Edson Diniz, diretor da Redes da Maré.
Conquista coletiva de direitos
A luta por direitos básicos das 16 comunidades que formam a Maré vem do início de suas histórias, na década de 1940, quando havia apenas a Baixa do Sapateiro, o Parque Maré e o Morro do Timbau. Fruto de um processo de ocupação da área por migrantes em busca de trabalho (principalmente de nordestinos), a região, alagadiça, carecia de quaisquer serviços públicos. Seus primeiros moradores viviam em casas de madeira, sem eletricidade e água encanada.

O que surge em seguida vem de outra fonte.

(** * Shamir secret sharing solver: a shallow embedding of [answer.js] and
      [solvepolynomial.js]

    The two scripts compute on JavaScript Numbers, that is on IEEE 754
    binary64 values with round-to-nearest-even.  A Number is modelled by
    [spec_float] with the operations of [SpecFloat] at precision 53 and
    maximal exponent 1024, so every arithmetic step of the scripts is
    executed with the rounding the JavaScript engine performs.

    Conventions of the embedding:
    - a string is a [string] of 8-bit code units (the Latin-1 range of the
      UTF-16 code units a JavaScript string is made of); [convertToDecimal]
      is embedded a second time on sequences of 16-bit code units (module
      [Utf16]), where its errors are characterised for every string;
    - loop counters and the fields [n] and [k] of the input are integers
      ([Z]); a counter becomes a Number ([Z2F]) where the script stores it
      in a point or computes with it, which is exact below 2^53;
    - [parseInt] and [Math.pow], which the language lets an engine
      approximate on long numerals and large powers, are taken to round
      the exact result once; the theorems that evaluate them do so on
      values below 2^53, where the result is exact;
    - an exception is a [Throw] completion carrying the data of the message
      of the [Error] object; [console.log] calls are left out, they do not
      change any result;
    - [undefined] is [None]. *)

From Stdlib Require Import ZArith NArith String Ascii List Bool Lia.
From Stdlib Require Import Floats.SpecFloat.
From stdpp Require Import gmap strings list sorting.

Open Scope Z_scope.

(** ** JavaScript Numbers *)

Module Number.

Definition prec : Z := 53.
Definition emax : Z := 1024.

Definition number : Type := spec_float.

Definition add : number -> number -> number := SFadd prec emax.
Definition sub : number -> number -> number := SFsub prec emax.
Definition mul : number -> number -> number := SFmul prec emax.
Definition div : number -> number -> number := SFdiv prec emax.

(** The Number nearest to an integer (ties to even). *)
Definition Z2F (z : Z) : number := binary_normalize prec emax z 0 false.

Definition NaN : number := S754_nan.
Definition zero : number := S754_zero false.
Definition one : number := Z2F 1.

(** [a >= b] and [a > b] of JavaScript: false when unordered. *)
Definition geb (a b : number) : bool := SFleb b a.
Definition gtb (a b : number) : bool := SFltb b a.

(** NaN and the two infinities. *)
Definition nonfinite (x : number) : bool :=
  match x with
  | S754_nan | S754_infinity _ => true
  | _ => false
  end.
(** * Verification of the NIC register-access layer (driver/linux_net/nic.c)

    A shallow embedding of the register-dump catalogue, the statistics
    codec, the interrupt binding and the PCIe link audit of nic.c, with the
    properties of the driver specification stated and proved over it.

    Conventions.  C integers are [Z] with the wrap-around of their type
    written out; arrays are lists; a bit-field member of width [w] stores
    its initialiser modulo [2^w]; the constants of the register headers
    (farch_regs.h, ef10_regs.h), which nic.c only names through token
    pasting, are a parameter [hdr] mapping a macro name to its value. *)

From Stdlib Require Import ZArith Lia Bool.
From stdpp Require Import base numbers list strings.

Local Open Scope Z_scope.

(** ** C integer types *)

Definition wrap (bits : Z) (v : Z) : Z := v mod 2 ^ bits.

Definition u16 : Z -> Z := wrap 16.
Definition u32 : Z -> Z := wrap 32.
Definition u64 : Z -> Z := wrap 64.
(** [size_t] and [unsigned long] on the LP64 targets the driver builds for. *)
Definition size_t : Z -> Z := wrap 64.
Definition BITS_PER_LONG : Z := 64.

(** Storing [v] into an unsigned bit-field of [w] bits. *)
Definition bitfield (w : Z) (v : Z) : Z := v mod 2 ^ w.

(** ** Register dump (nic.c, "Register dump") *)

Definition REGISTER_REVISION_FA : Z := 1.
Definition REGISTER_REVISION_FB : Z := 2.
Definition REGISTER_REVISION_FC : Z := 3.
Definition REGISTER_REVISION_FZ : Z := 3. (* last Falcon arch revision *)
Definition REGISTER_REVISION_ED : Z := 4.
Definition REGISTER_REVISION_EZ : Z := 4. (* latest EF10 revision *)

(** [REGISTER_REVISION_ ## arch ## rev]: the macro a pasted name denotes. *)
Definition REGISTER_REVISION (arch rev : string) : Z :=
  let s := (arch +:+ rev)%string in
  if String.eqb s "FA" then REGISTER_REVISION_FA
  else if String.eqb s "FB" then REGISTER_REVISION_FB
  else if String.eqb s "FC" then REGISTER_REVISION_FC
  else if String.eqb s "FZ" then REGISTER_REVISION_FZ
  else if String.eqb s "ED" then REGISTER_REVISION_ED
  else if String.eqb s "EZ" then REGISTER_REVISION_EZ
  else 0.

“Quando chegava a noite, os moradores acendiam a luz em casa e a energia caía, ficávamos todos no escuro. A água era raridade; trazíamos em barris do outro lado da Avenida Brasil. Foi tudo conquistado com trabalho de formiguinha”, contou Helena Edir, moradora da Nova Holanda desde os anos 1980, diretora da Associação de Moradores surgida na época e uma das fundadoras da Redes da Maré.
As lutas dos moradores das seis favelas (Parque União, Parque Rubens Vaz, Nova Holanda, Parque Maré, Baixa do Sapateiro e Morro do Timbau) aconteciam através da articulação comunitária em pequenos grupos: comissões foram criadas para tratar do fornecimento de energia e um grupo de mulheres se mobilizou para exigir água encanada, creche e escolas. Desse movimento é que surgiram as associações de moradores; depois, as organizações não governamentais (ONGs) e, mais recentemente, coletivos engajados na luta por direitos. “Tudo o que a Maré conseguiu de melhoria é fruto da luta dos próprios moradores e de instituições como a Redes da Maré, através da pressão local”, explica Edson Diniz, diretor da Redes da Maré.
Uma pandemia de desafios
O enfrentamento da pandemia de covid-19 exigiu mais do que o esperado pela instituição. Até o fim de fevereiro, o território, com cerca de 140 mil pessoas, era líder em casos da doença: cerca de 2,5 mil pessoas infectadas, de acordo com o Painel Unificador COVID-19 Nas Favelas do Rio de Janeiro.
A Campanha Maré diz NÃO ao Coronavírus, realizada pela Redes da Maré entre março e dezembro de 2020, firmou parcerias entre organizações e recebeu apoio de voluntários para diminuir o impacto da doença na vida da população mareense. Seis frentes de trabalho foram fundamentais para esta atuação: atendimento à população em situação de rua; segurança alimentar; acesso à saúde (direitos, cuidados e prevenção); produção e difusão de informações e conteúdos seguros; geração de renda; e apoio a artistas e grupos culturais locais.
Foram mais de 54,7 mil pessoas atendidas diretamente; 65 mil refeições entregues para pessoas em situação de rua; mais de 17,6 mil famílias atendidas com cestas básicas e kits de limpeza e higiene. Todas as 16 favelas da Maré foram alcançadas, graças ao trabalho de 300 pessoas engajadas na campanha.
As parcerias feitas durante o período de crise sanitária foram de grande importância. Uma delas é o Conexão Saúde – De olho na Covid, projeto que desde agosto atua por meio de ações, como telemedicina, testagem e um centro de isolamento para atenção integral que beneficia moradores da Maré e de Manguinhos. A ação é uma parceria de instituições como Centro Comunitário Manguinhos, Cruz Vermelha, Dados do Bem, Estáter, Fiocruz, Redes da Maré, SAS Brasil, Todos Pela Saúde e União Rio. O Dados do Bem, organização responsável pela testagem, realizou até o dia 08 de fevereiro 9.637 testes de covid-19 na Maré. Já a Telemedicina, realizada pela SAS Brasil, iniciou as atividades no território em julho de 2020 e até o momento, realizou 2.592 atendimentos médicos e 1.309 atendimentos psicológicos, além de 610 casos de suspeita ou confirmação de covid-19.